Analysts doubted a tiny motorcycle maker would have a meaningful effect on a company the size of Volkswagen, commenting that the acquisition has "a trophy feel to it," and, "is driven by VW's passion for nameplates rather than industrial or financial logic". Italian luxury car brand Lamborghini was strengthened under VW ownership.

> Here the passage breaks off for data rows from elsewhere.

Lemma getData_ok data start size :
  blob data -> 0 <= start -> 0 <= size < 2 ^ 62 ->
  exists d, getData data start size = Some d /\ bytes d /\ Z.of_nat (length d) = size.
Proof.
  intros [Hb Hl] Hst Hsz. unfold getData. set (n := Z.of_nat (length data)) in *.
  set (s := if n <? start then n else start). assert (0 <= s <= n) as Hs by (subst s; destruct (Z.ltb_spec n start); lia).
  rewrite u64_small by lia. set (e := if n <? s + size then n else s + size).
  assert (s <= e <= n /\ e - s <= size) as He by (subst e; destruct (Z.ltb_spec n (s + size)); lia).
  unfold slice64. rewrite slice_Some by lia. rewrite some_bind.
  set (l := take _ _). assert (Z.of_nat (length l) = e - s) as El by (subst l; rewrite length_take, length_drop; lia).
  assert (bytes l) as Hbl by (by apply bytes_take, bytes_drop).
  rewrite i64_id by lia. unfold RightPadBytes. destruct (Z.leb_spec size (Z.of_nat (length l))).
  - exists l. split; [done|]. split; [done|lia].
  - eexists. split; [done|]. rewrite length_app, length_replicate. split; [|lia].
    apply bytes_app. split; [done|apply bytes_replicate_0].
Qed.

Lemma RightPad_ok b (n : nat) : bytes b -> bytes (RightPadBytes b (Z.of_nat n)) /\ (n <= length (RightPadBytes b (Z.of_nat n)))%nat.
Proof.
  intros Hb. unfold RightPadBytes. destruct (Z.leb_spec (Z.of_nat n) (Z.of_nat (length b))); [split; [done|lia]|].
  rewrite length_app, length_replicate. split; [apply bytes_app; split; [done|apply bytes_replicate_0]|lia].
Qed.

Lemma ecrecover_runs input : blob input -> runs_on ecrecover input.
Proof.
  intros [Hb _]. split; [done|]. intros _. cbn [PRun ecrecover]. unfold ecrecover_Run. cbv zeta.
  destruct (RightPad_ok input 128 Hb) as [Hp Hl]. change (Z.of_nat 128) with 128 in *. set (l := RightPadBytes input 128) in *.
  rewrite (slice_Some l 64 96), (slice_Some l 96 128), (slice_Some l 32 63), (slice_Some l 0 32), (slice_Some l 64 128) by lia.
  rewrite !some_bind. destruct (lookup_lt_is_Some_2 l 63 ltac:(lia)) as [x ->]. rewrite !some_bind.
  case_match; [eexists _, _; split; [done|apply blob_nil]|]. destruct (Ecrecover _ _) as [k|] eqn:Ek;
    [|eexists _, _; split; [done|apply blob_nil]].
  destruct (Ecrecover_bytes _ _ _ Ek) as [Hk Hkl]. rewrite (slice_Some k) by lia. rewrite some_bind. set (p := take _ (drop 1 k)).
  destruct (CKeccak_bytes p) as [Hh Hhl]. rewrite (slice_Some (CKeccak256 p)) by lia. rewrite some_bind.
  eexists _, _. split; [done|]. apply LeftPad_blob; [|lia]. apply blob_short; [by apply bytes_take, bytes_drop|].
  rewrite length_take, length_drop. lia.
Qed.

Lemma words_gas_pos input w b : 0 <= words_gas input w b.
Proof. apply Z.mod_pos_bound. lia. Qed.

Lemma sha256hash_runs input : blob input -> runs_on sha256hash input.
Proof.
  intros _. split; [apply words_gas_pos|]. intros _. eexists _, _. split; [done|].
  destruct (Sum256_bytes input). apply blob_short; [done|lia].
Qed.

Lemma ripemd160hash_runs input : blob input -> runs_on ripemd160hash input.
Proof.
  intros _. split; [apply words_gas_pos|]. intros _. eexists _, _. split; [done|].
  destruct (Ripemd160_bytes input). apply LeftPad_blob; [apply blob_short; [done|lia]|lia].
Qed.

Lemma dataCopy_runs input : blob input -> runs_on dataCopy input.
Proof. intros Hb. split; [apply words_gas_pos|]. intros _. by eexists _, _. Qed.

Lemma bn256Add_runs input : blob input -> runs_on bn256Add input.
Proof.
  intros Hb. split; [done|]. intros _. cbn [PRun bn256Add]. unfold bn256Add_Run.
  destruct (getData_ok input 0 64 Hb) as (a & -> & _); [lia..|]. rewrite some_bind.
  destruct (newCurvePoint a) as [err|x]; [eexists _, _; split; [done|apply blob_nil]|].
  destruct (getData_ok input 64 64 Hb) as (b & -> & _); [lia..|]. rewrite some_bind.
  destruct (newCurvePoint b) as [err|y]; [eexists _, _; split; [done|apply blob_nil]|].
  eexists _, _. split; [done|]. destruct (Marshal_bytes (G1_Add x y)). apply blob_short; [done|lia].
Qed.

Lemma bn256ScalarMul_runs input : blob input -> runs_on bn256ScalarMul input.
Proof.
  intros Hb. split; [done|]. intros _. cbn [PRun bn256ScalarMul]. unfold bn256ScalarMul_Run.
  destruct (getData_ok input 0 64 Hb) as (a & -> & _); [lia..|]. rewrite some_bind.
  destruct (newCurvePoint a) as [err|x]; [eexists _, _; split; [done|apply blob_nil]|].
  destruct (getData_ok input 64 32 Hb) as (b & -> & _); [lia..|]. rewrite some_bind.
  eexists _, _. split; [done|]. destruct (Marshal_bytes (G1_ScalarMult x (be_get b))). apply blob_short; [done|lia].
Qed.

(** The rounds suffice, and every slice of the loop is in range. *)
Lemma pairing_points_total n k input cs ts :
  length input = (192 * (k + n))%nat -> exists r, pairing_points n (192 * k) input cs ts = Some r.
Proof.
  revert k cs ts. induction n as [|n IH]; intros k cs ts Hl; cbn [pairing_points].
  - destruct (Nat.ltb_spec (192 * k) (length input)); [lia|by eexists].
  - destruct (Nat.ltb_spec (192 * k) (length input)); [|by eexists].
    rewrite (slice_Some input (192 * k)), (slice_Some input (192 * k + 64)) by lia. rewrite some_bind.
    destruct (newCurvePoint _); [by eexists|]. rewrite some_bind. destruct (newTwistPoint _); [by eexists|].
    replace (192 * k + 192)%nat with (192 * S k)%nat by lia. apply IH. lia.
Qed.

Lemma bn256Pairing_runs input : blob input -> runs_on bn256Pairing input.
Proof.
  intros Hb. split; [apply Z.mod_pos_bound; lia|]. intros _. cbn [PRun bn256Pairing]. unfold bn256Pairing_Run.
  destruct (Nat.ltb_spec 0 (length input mod 192)) as [H|H]; [eexists _, _; split; [done|apply blob_nil]|].
  assert (length input = (192 * (0 + length input / 192))%nat) as Hl.
  { pose proof (Nat.div_mod (length input) 192). lia. }
  destruct (pairing_points_total _ 0 input [] [] Hl) as [r E]. change (192 * 0)%nat with 0%nat in E. rewrite E, some_bind.
  destruct r as [err|[cs ts] ]; [eexists _, _; split; [done|apply blob_nil]|].
  eexists _, _. split; [done|]. assert (bytes true32Byte) as H1 by (by apply (bool_decide_unpack _); vm_compute).
  destruct (PairingCheck cs ts); apply blob_short; [done|simpl; lia|apply bytes_replicate_0|simpl; lia].
Qed.

(** ** bigModExp *)

Lemma modexp_lens_ok input :
  blob input -> exists b e m, modexp_lens input = Some (b, e, m) /\ 0 <= b /\ 0 <= e /\ 0 <= m.
Proof.
  intros Hb. unfold modexp_lens.
  destruct (getData_ok input 0 32 Hb) as (x & -> & Hx & _); [lia..|]. rewrite some_bind.
  destruct (getData_ok input 32 32 Hb) as (y & -> & Hy & _); [lia..|]. rewrite some_bind.
  destruct (getData_ok input 64 32 Hb) as (z & -> & Hz & _); [lia..|]. rewrite some_bind.
  eexists _, _, _. split; [done|]. pose proof (be_get_bound x Hx). pose proof (be_get_bound y Hy). pose proof (be_get_bound z Hz). lia.
Qed.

Audi AG's Automobili Lamborghini S.p.A. subsidiary acquired 100 percent of the shares of Ducati Motor Holding S.p.A. on 19 July 2012 for €747,000,000 (US$909,323,100).

== Current divisions ==
The group currently comprises four companies:

| Component | Description | Notes |
|---|---|---|
| Ducati Motor Holding | Motorcycle-manufacturing division | Previously known as Ducati Meccanica |
| Ducati Corse | Runs the Ducati motorcycle racing program | Wholly owned by Ducati Motor Holding |
| Ducati Energia | Designer and manufacturer of electrical and electronic components and systems | Formerly known as Ducati Elettrotecnica |
| Ducati Sistemi | Provides electronic and information-technology products for road transport, railway transport, and transport automation applications | Subsidiary of Ducati Energia |

== Ownership ==
Since 1926, Ducati has been owned by a number of groups and companies.

| Era | Owner | Notes |
| 1926–1950 | Italy Ducati family | N/A |
| 1950–1967 | Italy Istituto per la Ricostruzione Industriale | Government management |
| 1967–1978 | Italy Ente partecipazioni e Finanziamento Industrie Manifatturiere | Government management; control over day-to-day factory operations; headed by Giuseppe Montano and Cristiano de Eccher |
| 1978–1985 | Germany VM Group | N/A |
| 1985–1996 | Italy Cagiva |
| 1996–2005 | US Texas-Pacific Group | Goes public; headed by Federico Minoli during 1996–2001 and 2003–2007 |
| 2005–2008 | Italy Investindustrial Holdings S.p.A. | N/A |
| 2008–2012 | Italy Performance Motorcycles S.p.A | An investment vehicle formed by Investindustrial Holdings, BS Investimenti and Hospitals of Ontario Pension Plan |
| 19 July 2012 – present | Italy Automobili Lamborghini S.p.A. | Audi AG acquired 100% of the voting rights of Ducati Motor Holding S.p.A. via Audi's Automobili Lamborghini S.p.A. subsidiary |

== Other products ==
In the 1930s and 1940s, Ducati manufactured radios, cameras, and electrical products such as razors.

Ducati also made a marine binocular called the BIMAR for the Kriegsmarine during World War II, some of which were sold on the civilian market after the war.

The Ducati Sogno was a half-frame Leica-like camera which is now a collector's item. In 2010, Ducati and Bianchi developed and launched a line of racing bicycles.